Where does the derivative of e^(2x)+e^(-x) equal zero?

Question

I found the derivative to be 2e^(2x) - e^(-x), but I can't figure out how to solve for x.

Answer 1

The derivative is, as you note, 2e^(2x) - e^(-x). So set this equal to zero:

2e^(2x) - e^(-x) = 0

Multiply both sides by e^x:

2e^(3x) - 1 = 0

Add 1 to both sides, then divide by 2:

e^(3x) = 1/2

Take the natural log of both sides:

3x = ln (1/2)

Divide by 3:

x = 1/3 ln (1/2)

And at this point we are done.

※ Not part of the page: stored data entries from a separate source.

(** The attempt of [c] was taken off the list to be resumed: it ends, or
    it is suspended again. *)
Lemma finally_attached c w0 w :
  attached w0 -> tasks w = drop_task c (tasks w0) -> inFlight (this w) = inFlight (this w0) ->
  attached (fillOne_finally c w).
Proof.
  intros A E1 E2 t Ht. cbn in Ht |- *. rewrite E1 in Ht. rewrite E2.
  apply elem_of_drop_task in Ht as [Ht Hn]. apply elem_of_difference.
  split; [by apply A|]. by apply not_elem_of_singleton.
Qed.

Lemma suspend_attached c t a ph w :
  attached w -> find_task c (tasks w) = Some t ->
  attached (set_tasks (mkFill c a ph :: drop_task c (tasks w)) w).
Proof.
  intros A Hf t' Ht'. apply find_task_Some in Hf as [Ht Hc]. cbn in Ht' |- *.
  apply elem_of_cons in Ht' as [->|Ht'].
  - cbn. rewrite <- Hc. by apply A.
  - apply elem_of_drop_task in Ht' as [Ht' _]. by apply A.
Qed.

Lemma fillOne_loop_attached c t a w :
  attached w -> find_task c (tasks w) = Some t ->
  attached (fst (fillOne_loop c a (set_tasks (drop_task c (tasks w)) w))).
Proof.
  intros A Hf. unfold fillOne_loop. destruct (_ && _); cbn [fst].
  - by apply (suspend_attached c t (S a) AwaitSupplier w).
  - by apply (finally_attached c w).
Qed.

Lemma fillOne_resume_attached c t r w :
  attached w -> find_task c (tasks w) = Some t ->
  attached (fst (fillOne_resume t r (set_tasks (drop_task c (tasks w)) w))).
Proof.
  intros A Hf. pose proof (find_task_Some _ _ _ Hf) as [_ Hc].
  unfold fillOne_resume. rewrite Hc. destruct r as [m| |]; cbn [fst].
  - case_bool_decide; [by apply (fillOne_loop_attached c t)|]. cbn [fst].
    by apply (finally_attached c w).
  - by apply (suspend_attached c t (attempt t) AwaitBackoff w).
  - by apply (finally_attached c w).
Qed.

Lemma next_loop_attached k st tmo now w :
  attached w -> attached (fst (next_loop k st tmo now w)).
Proof.
  intros A. unfold next_loop. destruct (now - st <? tmo); [|by apply (attached_same w)].
  destruct (queue (this w)); [by apply (attached_same w)|].
  match goal with |- context [fill ?x] =>
    pose proof (fill_attached x) as F; destruct (fill x) end.
  cbn [fst] in *. apply F. by apply (attached_same w).
Qed.

(** A step that does not cancel leaves every suspended attempt its handle
    in the in-flight set. *)
Lemma step_attached w ev :
  attached w ->
  match ev with
  | EvCancel _ => false
  | EvSetFilters f => same_filters (filters (this w)) f
  | _ => true
  end = true ->
  attached (fst (step w ev)).
Proof.
  intros A K. destruct ev; cbn [step]; try done.
  - unfold setConfig. apply fill_attached.
    destruct (opt_size opts) as [n|], (opt_concurrency opts) as [n'|];
      repeat match goal with |- context [if ?b then _ else _] => destruct b end;
      by apply (attached_same w).
  - unfold setFilters. by rewrite K.
  - by apply fill_attached.
  - unfold next. cbn [this set_nextCall]. destruct (queue (this w)).
    + match goal with |- context [fill ?x] =>
        pose proof (fill_attached x) as F; destruct (fill x) as [w1 o1] end.
      pose proof (next_loop_attached (nextCall w) t0 (default 8000 timeout) t1 w1) as N.
      destruct (next_loop _ _ _ _ w1). cbn [fst] in *. apply N, F.
      by apply (attached_same w).
    + match goal with |- context [fill ?x] =>
        pose proof (fill_attached x) as F; destruct (fill x) end.
      cbn [fst] in *. apply F. by apply (attached_same w).
  - destruct (find_task c (tasks w)) as [t|] eqn:Hf; [|exact A].
    destruct (phase t); [|exact A]. by apply (fillOne_resume_attached c).
  - destruct (find_task c (tasks w)) as [t|] eqn:Hf; [|exact A].
    destruct (phase t); [exact A|]. by apply (fillOne_loop_attached c t).
  - destruct (find_waiter k (waiters w)); [|exact A].
    apply next_loop_attached. by apply (attached_same w).
  - destruct (timers w); [exact A|]. apply fill_attached. by apply (attached_same w).
Qed.

Lemma run_attached evs : forall w,
  attached w -> never_cancels w evs = true -> attached (final w evs).
Proof.
  induction evs as [|ev evs IH]; intros w A K; [exact A|].
  cbn [never_cancels] in K. apply andb_true_iff in K as [K1 K2].
  rewrite final_cons. apply IH; [by apply step_attached|exact K2].
Qed.

(** C4, as stated, fails, in two ways.  The shared instance with two calls
    in flight is told to run one at a time: the two calls stay in flight,
    above the limit.  And with the limit untouched: the two calls in flight
    are cancelled, which empties the in-flight set but ends no attempt, and
    the next fill cycle launches two more; four Supplier calls are then
    outstanding against a limit of two, with two handles in the set. *)
Lemma always_capped_fails :
  (let w := final (boot prefetchQueue) [EvFill; EvSetConfig (mkOpts None (Some 1))] in
   base.size (inFlight (this w)) = 2%nat /\
   awaiting (tasks w) = 2%nat /\
   concurrency (this w) = 1 /\
   ~ Z.of_nat (base.size (inFlight (this w))) <= concurrency (this w)) /\
  (let evs := [EvFill; EvCancel (Some false); EvFill] in
   let w := final (boot prefetchQueue) evs in
   keeps_limit (boot prefetchQueue) evs = true /\
   concurrency (this w) = 2 /\
   base.size (inFlight (this w)) = 2%nat /\
   awaiting (tasks w) = 4%nat /\
   ~ Z.of_nat (awaiting (tasks w)) <= concurrency (this w)).
Proof.
  cbv zeta. split.
  - split; [by vm_compute|]. split; [by vm_compute|]. split; [by vm_compute|].
    vm_compute. congruence.
  - split; [by vm_compute|]. split; [by vm_compute|]. split; [by vm_compute|].
    split; [by vm_compute|]. vm_compute. congruence.
Qed.

(** C4, amended. In every execution of a freshly constructed instance in
    which no [setConfig] lowers [concurrency], the in-flight set holds at
    most [concurrency] handles at every point, however often [fill] is
    invoked; and a handle is in the set only while its attempt is still
    suspended: the step at which an attempt ends, whether it pushed, was
    rejected, used up its attempts or found the queue full, takes its
    handle out.  If moreover nothing is cancelled in the execution (no
    [cancel], no [setFilters] that changes the filters), the in-flight set
    holds exactly the handles of the suspended attempts, so that the
    attempts, and with them the outstanding Supplier calls, are at most
    [concurrency]. *)
Theorem inFlight_bounded (opts : ConfigOpts) (ls_size ls_concurrency : option Z)
    (evs : list Event) :
  keeps_limit (boot (constructor opts ls_size ls_concurrency)) evs = true ->
  let w' := final (boot (constructor opts ls_size ls_concurrency)) evs in
  Z.of_nat (base.size (inFlight (this w'))) <= concurrency (this w') /\
  (forall c, c ∈ inFlight (this w') -> c ∈ controller <$> tasks w') /\
  (forall ev c,
     c ∈ controller <$> tasks w' -> c ∉ controller <$> tasks (fst (step w' ev)) ->
     c ∉ inFlight (this (fst (step w' ev)))) /\
  (forall c t m,
     find_task c (tasks w') = Some t -> phase t = AwaitSupplier ->
     movie_id m ∉ seenIds (this w') ->
     (c ∉ inFlight (this (fst (step w' (EvSupplier c (Candidate m)))))) /\
     (c ∉ inFlight (this (fst (step w' (EvSupplier c Throws)))))) /\
  (never_cancels (boot (constructor opts ls_size ls_concurrency)) evs = true ->
   (forall c, c ∈ inFlight (this w') <-> c ∈ controller <$> tasks w') /\
   Z.of_nat (length (tasks w')) = Z.of_nat (base.size (inFlight (this w'))) /\
   Z.of_nat (awaiting (tasks w')) <= Z.of_nat (length (tasks w')) /\
   Z.of_nat (length (tasks w')) <= concurrency (this w')).
Proof.
  intros K w'. destruct (constructor_capped opts ls_size ls_concurrency) as [H C].
  pose proof (run_wf evs _ H) as H'. fold w' in H'.
  pose proof (run_capped evs _ H C K) as C'. fold w' in C'.
  split; [exact C'|]. split; [apply (wf_inFlight _ H')|]. split; [|split].
  - intros ev c _ Hc Hin. apply Hc. by apply (wf_inFlight _ (step_wf w' ev H')).
  - intros c t m Hf Hp Hm. cbn [step]. rewrite Hf, Hp. unfold fillOne_resume.
    rewrite bool_decide_eq_false_2 by exact Hm. cbn.
    apply find_task_Some in Hf as [_ ->]. set_solver.
  - intros N.
    assert (A : attached w').
    { apply run_attached; [|exact N]. intros t Ht. by apply elem_of_nil in Ht. }
    assert (E : forall c, c ∈ inFlight (this w') <-> c ∈ controller <$> tasks w').
    { intros c. split; [apply (wf_inFlight _ H')|].
      intros (t & -> & Ht)%list_elem_of_fmap. by apply A. }
    assert (L : length (tasks w') = base.size (inFlight (this w'))).
    { rewrite <- (length_fmap controller).
      rewrite <- (size_list_to_set (C := gset nat)) by apply (wf_nodup _ H').
      f_equal. apply set_eq. intros c. rewrite elem_of_list_to_set. symmetry. apply E. }
    split; [exact E|]. split; [by rewrite L|].
    pose proof (awaiting_le_length (tasks w')). unfold capped in C'. split; lia.
Qed.
(** X8. Every configured environment can be activated on the elements
    that [setupEnvironments] creates: after [setupEnvironments], a
    [changeEnvironment] to a configured environment leaves exactly one
    staging element active, the one of that environment. *)
Theorem setupEnvironments_then_changeEnvironment
    (e : Engine) (environmentId : jsstr) :
  environmentId ∈ environment_ids (config e) ->
  let e1 := (settle (setupEnvironments e)).1 in
  let e2 := (settle (changeEnvironment environmentId e1)).1 in
  List.filter el_active (stage e2)
  = [{| el_id := to_String environmentId +:+ "Env"; el_active := true |}].
Proof.
  intros Hin e1 e2.
  destruct (find_environment_present _ _ Hin) as [x Hx].
  destruct (changeEnvironment_stage e1 environmentId x Hx) as (_ & _ & H).
  subst e2. rewrite H. rewrite bool_decide_eq_true_2; [reflexivity|].
  subst e1. cbn [setupEnvironments modify settle fst stage with_stage].
  rewrite map_app. apply elem_of_app. right. rewrite map_map. cbn [el_id].
  unfold environment_ids in Hin. apply list_elem_of_fmap in Hin as (y & -> & Hy).
  apply list_elem_of_fmap. exists y. by split.
Qed.

End Environments.

Lemma changeEnvironment_marks_witness :
  let e' := (settle (ConfiguratorEngine.changeEnvironment (Some "beach") Sample.ready)).1 in
  environment (ConfiguratorEngine.getState e') = Some "beach"
  /\ stage e' !! 1 = Some {| el_id := "beachEnv"; el_active := true |}
  /\ List.filter el_active (stage e') = [{| el_id := "beachEnv"; el_active := true |}].
Proof.
  destruct (changeEnvironment_marks_exactly_one_element
              Sample.ready (Some "beach") Sample.beach)
    as (Henv & _ & Hat & Hact).
  - vm_compute. reflexivity.
  - split; [exact Henv|]. split; [|exact Hact].
    rewrite (Hat 1 {| el_id := "beachEnv"; el_active := false |}).
    + vm_compute. reflexivity.
    + vm_compute. reflexivity.
Defined.

Lemma setupEnvironments_witness :
  let e1 := (settle (ConfiguratorEngine.setupEnvironments
                       (ConfiguratorEngine.constructor Sample.product))).1 in
  let e2 := (settle (ConfiguratorEngine.changeEnvironment (Some "beach") e1)).1 in
  List.filter el_active (stage e2) = [{| el_id := "beachEnv"; el_active := true |}].
Proof.
  apply (setupEnvironments_then_changeEnvironment
           (ConfiguratorEngine.constructor Sample.product) (Some "beach")).
  apply list_elem_of_In. vm_compute. auto.
Defined.

(** ** The selection stays within the configuration *)

Section ValidSelection.

Import ConfiguratorEngine.

Lemma find_color_known (id : jsstr) (c : ColorOption) (cfg : Configuration) :
  find_color id cfg = Some c -> id ∈ color_ids cfg.
Proof.
  intros H. destruct (decide (id ∈ color_ids cfg)) as [Hin|Hin]; [exact Hin|].
  apply find_color_absent in Hin. congruence.
Qed.
Lemma generation_frame this prompt accessToken h st :
  exists events,
    trace (snd (generation this prompt accessToken h st)) = trace st ++ events
    /\ editorUntouched events.
Proof.
  unfold generation. destruct (truthy_string (Modal.initialText this)).
  - destruct (run_generateTextWithContext this prompt (Modal.initialText this) accessToken h st)
      as (before & later & Hrun & Hb & Hl).
    rewrite Hrun. simpl. eexists; split; [reflexivity|].
    apply untouched_app; [auto with quiet|].
    apply (untouched_app [_]); [reflexivity|auto with quiet].
  - destruct (run_generateText this prompt accessToken h st) as (before & later & Hrun & Hb & Hl).
    rewrite Hrun. simpl. eexists; split; [reflexivity|].
    apply untouched_app; [auto with quiet|].
    apply (untouched_app [_]); [reflexivity|auto with quiet].
Qed.

(** The handler, case by case on its two calls. *)
Lemma run_click this prompt h st :
  truthy_string (apiKey (Modal.settings this)) = true ->
  truthy_string prompt = true ->
  let click := Modal.onGenerateClick this prompt h st in
  let failed e :=
    fst click = Normal tt
    /\ exists events,
         trace (snd click) = trace st ++ events
         /\ editorUntouched events
         /\ In (StatusText ("Ошибка: " +:+ message e)) events in
  match getAccessToken (Modal.plugin this) h (after st busy) with
  | (Throw e, _) => failed e
  | (Normal accessToken, st2) =>
      match generation this prompt accessToken h st2 with
      | (Throw e, _) => failed e
      | (Normal generatedText, _) =>
          fst click = Normal tt
          /\ insertions (snd click) = insertions st ++ [generatedText]
      end
  end.
Proof.
  intros Hkey Hprompt. cbv zeta.
  unfold Modal.onGenerateClick. rewrite Hkey, Hprompt. cbv beta iota zeta. unfold negb.
  do 4 step. rewrite !after_after. change ([_] ++ [_] ++ [_] ++ [_]) with busy.
  unfold try_finally, try_catch, Modal.generateAndInsert. rewrite run_bind.
  destruct (getAccessToken_frame (Modal.plugin this) h (after st busy)) as (events1 & Htrace1 & Hkeeps1).
  destruct (getAccessToken (Modal.plugin this) h (after st busy)) as [[accessToken|e] st2].
  - rewrite run_bind. fold (generation this prompt accessToken).
    destruct (generation_frame this prompt accessToken h st2) as (events2 & Htrace2 & Hkeeps2).
    destruct (generation this prompt accessToken h st2) as [[generatedText|e] st3].
    + step. rewrite run_emit, after_after. step. rewrite run_emit, after_after. simpl.
      split; [reflexivity|]. simpl in Htrace1, Htrace2.
      unfold insertions. simpl. rewrite Htrace2, Htrace1. tally.
      rewrite (untouched_inserted _ Hkeeps1), (untouched_inserted _ Hkeeps2), ?app_nil_r.
      reflexivity.
    + do 2 step. rewrite run_logMessage. step. rewrite run_emit, !after_after. simpl.
      split; [reflexivity|]. simpl in Htrace1, Htrace2.
      rewrite Htrace2, Htrace1, <- !app_assoc.
      eexists; split; [reflexivity|]. split.
      * repeat (apply untouched_app; [first [reflexivity|assumption|auto with quiet]|]).
        reflexivity.
      * rewrite !in_app_iff. simpl. tauto.
  - do 2 step. rewrite run_logMessage. step. rewrite run_emit, !after_after. simpl.
    split; [reflexivity|]. simpl in Htrace1.
    rewrite Htrace1, <- !app_assoc.
    eexists; split; [reflexivity|]. split.
    + repeat (apply untouched_app; [first [reflexivity|assumption|auto with quiet]|]).
      reflexivity.
    + rewrite !in_app_iff. simpl. tauto.
Qed.

(** C10.  Once the handler is past its two gates (an API key is set, the
    prompt is not empty): if [getAccessToken] throws, or the completion call
    it is followed by throws, the handler itself returns normally, nothing was
    inserted into the editor, no event of the handler touched the editor or
    closed the modal, and the status line shows the error; and when something
    was inserted, both calls had returned and what was inserted is the text
    the completion call returned. *)
Theorem no_insertion_on_failure this prompt h st :
  truthy_string (apiKey (Modal.settings this)) = true ->
  truthy_string prompt = true ->
  let click := Modal.onGenerateClick this prompt h st in
  (forall e,
     (fst (getAccessToken (Modal.plugin this) h (after st busy)) = Throw e
      \/ exists accessToken st2,
           getAccessToken (Modal.plugin this) h (after st busy) = (Normal accessToken, st2)
           /\ fst (generation this prompt accessToken h st2) = Throw e) ->
     fst click = Normal tt
     /\ insertions (snd click) = insertions st
     /\ exists events,
          trace (snd click) = trace st ++ events
          /\ editorUntouched events
          /\ In (StatusText ("Ошибка: " +:+ message e)) events)
  /\ (insertions (snd click) <> insertions st ->
      exists accessToken st2 generatedText,
        getAccessToken (Modal.plugin this) h (after st busy) = (Normal accessToken, st2)
        /\ fst (generation this prompt accessToken h st2) = Normal generatedText
        /\ insertions (snd click) = insertions st ++ [generatedText]).
Proof.
  intros Hkey Hprompt. cbv zeta.
  pose proof (run_click this prompt h st Hkey Hprompt) as Hcases. cbv zeta in Hcases.
  assert (Hfailed : forall e,
            (fst (Modal.onGenerateClick this prompt h st) = Normal tt
             /\ exists events,
                  trace (snd (Modal.onGenerateClick this prompt h st)) = trace st ++ events
                  /\ editorUntouched events
                  /\ In (StatusText ("Ошибка: " +:+ message e)) events) ->
            fst (Modal.onGenerateClick this prompt h st) = Normal tt
            /\ insertions (snd (Modal.onGenerateClick this prompt h st)) = insertions st
            /\ exists events,
                 trace (snd (Modal.onGenerateClick this prompt h st)) = trace st ++ events
                 /\ editorUntouched events
                 /\ In (StatusText ("Ошибка: " +:+ message e)) events).
  { intros e (Hnormal & events & Htrace & Hkeeps & Hstatus).
    split; [exact Hnormal|]. split; [|eauto].
    unfold insertions. rewrite Htrace, inserted_app, (untouched_inserted _ Hkeeps).
    apply app_nil_r. }
  destruct (getAccessToken (Modal.plugin this) h (after st busy)) as [[accessToken|e1] st2].
  - destruct (generation this prompt accessToken h st2) as [[generatedText|e2] st3] eqn:Hgen.
    + split.
      * intros e [Habsurd|(accessToken' & st2' & [= <- <-] & Hthrow)]; [discriminate|].
        rewrite Hgen in Hthrow. discriminate.
      * intros _. exists accessToken, st2, generatedText.
        rewrite Hgen. destruct Hcases as [_ Hins]. auto.
    + split.
      * intros e [Habsurd|(accessToken' & st2' & [= <- <-] & Hthrow)]; [discriminate|].
        rewrite Hgen in Hthrow. simpl in Hthrow. injection Hthrow as ->. auto.
      * intros Hchanged. destruct (Hfailed _ Hcases) as (_ & Hins & _). contradiction.
  - split.
    + intros e [Hthrow|(accessToken' & st2' & Habsurd & _)]; [|discriminate].
      simpl in Hthrow. injection Hthrow as ->. auto.
    + intros Hchanged. destruct (Hfailed _ Hcases) as (_ & Hins & _). contradiction.
Qed.

Lemma no_insertion_on_failure_witness :
  let click := Modal.onGenerateClick (Mock.modal EmptyString) "Hello"
                 (Mock.scripted Mock.unauthorized Mock.generated) initial in
  fst click = Normal tt
  /\ insertions (snd click) = insertions initial
  /\ exists events,
       trace (snd click) = trace initial ++ events
       /\ editorUntouched events
       /\ In (StatusText ("Ошибка: " +:+ message (Error "HTTP 401: Unauthorized"))) events.
Proof.
  apply (proj1 (no_insertion_on_failure (Mock.modal EmptyString) "Hello"
                  (Mock.scripted Mock.unauthorized Mock.generated) initial eq_refl eq_refl)
               (Error "HTTP 401: Unauthorized")).
  left. vm_compute. reflexivity.
Defined.

(** When the token request yields no token, the handler sends no further
    request and inserts nothing. *)
Lemma no_completion_request_without_token this prompt h st :
  truthy_string (apiKey (Modal.settings this)) = true ->
  truthy_string prompt = true ->
  exists rqUID,
    forall e,
      tokenResult (respond h (fetched st) (tokenRequest (settings (Modal.plugin this)) rqUID))
        = Throw e ->
      requests (snd (Modal.onGenerateClick this prompt h st))
        = requests st ++ [tokenRequest (settings (Modal.plugin this)) rqUID]
      /\ insertions (snd (Modal.onGenerateClick this prompt h st)) = insertions st.
Proof.
  intros Hkey Hprompt.
  destruct (run_onGenerateClick this prompt h st Hkey Hprompt)
    as (rqUID & events & st' & Hrun & Htrace & Hsent & Hins & _).
  cbv zeta in Hrun, Hsent, Hins. exists rqUID. intros e Htoken.
  unfold generationOutcome in Hins. rewrite Htoken in Hsent, Hins.
  rewrite Hrun. unfold requests, insertions. simpl. rewrite Htrace. tally.
  by rewrite Hsent, Hins, app_nil_r.
Qed.

(** C6, evaluated where it fails.  The token endpoint answers 200 with an
    empty [access_token]: [getAccessToken] returns the empty string, a falsy
    value.  The click handler of the modal goes on, sends the completion
    request with that token and inserts the answer; [testConnection], given
    the same answers, stops at its check of the token and sends the token
    request only.  The same happens when [access_token] is missing and the
    token is undefined. *)
Theorem modal_sends_with_empty_token :
  let h := Mock.scripted Mock.emptyToken Mock.generated in
  let click := Modal.onGenerateClick (Mock.modal EmptyString) "Hello" h initial in
  fst (getAccessToken Mock.plugin h initial) = Normal (JStr EmptyString)
  /\ truthy (JStr EmptyString) = false
  /\ (exists rqUID,
        requests (snd click)
          = [tokenRequest Mock.config rqUID;
             completionRequest (apiUrl Mock.config) (JStr EmptyString)
               (completionBody (model Mock.config) "Hello"
                  (temperature Mock.config) (maxTokens Mock.config))]
        /\ requests (snd (testConnection Mock.plugin h initial)) = [tokenRequest Mock.config rqUID])
  /\ insertions (snd click) = [JStr "Generated"]
  /\ fst (testConnection Mock.plugin h initial) = Normal false
  /\ (let h' := Mock.scripted Mock.emptyObject Mock.generated in
      fst (getAccessToken Mock.plugin h' initial) = Normal JUndefined
      /\ insertions (snd (Modal.onGenerateClick (Mock.modal EmptyString) "Hello" h' initial))
         = [JStr "Generated"]
      /\ fst (testConnection Mock.plugin h' initial) = Normal false).
Proof.
  cbv zeta. split; [|split; [|split; [|split; [|split]]]].
  - vm_compute. reflexivity.
  - reflexivity.
  - eexists. split; vm_compute; reflexivity.
  - vm_compute. reflexivity.
  - vm_compute. reflexivity.
  - repeat split; vm_compute; reflexivity.
Qed.

(** ** Settings storage *)

Lemma assign_source (target source : gmap string JsValue) :
  map_fold (fun k v acc => <[k := v]> acc) target source = source ∪ target.
Proof.
  apply (map_fold_weak_ind (fun r m => r = m ∪ target)).
  - by rewrite (left_id_L ∅ (∪)).
  - intros k v m r Hk ->. by rewrite insert_union_l.
Qed.

Lemma loadSettings_lookup (current persisted : gmap string JsValue) k :
  Storage.settings (Storage.loadSettings
                      {| Storage.settings := current; Storage.data := JObj persisted |}) !! k
  = match persisted !! k with
    | Some v => Some v
    | None => Storage.settingsObject DEFAULT_SETTINGS !! k
    end.
Proof.
  unfold Storage.loadSettings, Storage.Object_assign, Storage.loadData. simpl.
  rewrite !assign_source, lookup_union, lookup_union, lookup_empty.
  destruct (persisted !! k), (Storage.settingsObject DEFAULT_SETTINGS !! k); reflexivity.
Qed.

Lemma dom_settingsObject c :
  dom (Storage.settingsObject c)
  = {[ "apiKey"; "apiUrl"; "authUrl"; "clientId"; "scope"; "model";
       "temperature"; "maxTokens"; "logMessages" ]}.
Proof. unfold Storage.settingsObject. rewrite !dom_insert_L, dom_empty_L. set_solver. Qed.

Lemma asSettings_settingsObject c : Storage.asSettings (Storage.settingsObject c) = Some c.
Proof. destruct c. reflexivity. Qed.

However, we can simplify the answer further:

x = -1/3 ln 2
x = - ln (∛2)

Check of result: plugging in -ln (∛2) yields:

2e^(-2 ln (∛2)) - e^(ln (∛2))
2/((∛2)²) - ∛2
∛2 - ∛2
0

So our result is correct.

Answer 2

y = e^(2x)+e^(-x)
y' = 2 e^(2x) - e^(-x) =0

2 e^(2x) = e^(-x)

Take the log of both sides

Ln (2 e^(2x)) = Ln(e^(-x))
Ln(2) + 2x = -x
3x = Ln2
x = (Ln2)/3

Answer 3

try this

2e^(2x) - e^(-x) = 0

2e^(2x) = e^(-x)

Ln(2e^2x) = Ln(e^(-x))

Ln2 + 2x = -x

3x = Ln2

x = (Ln2)/3

Check this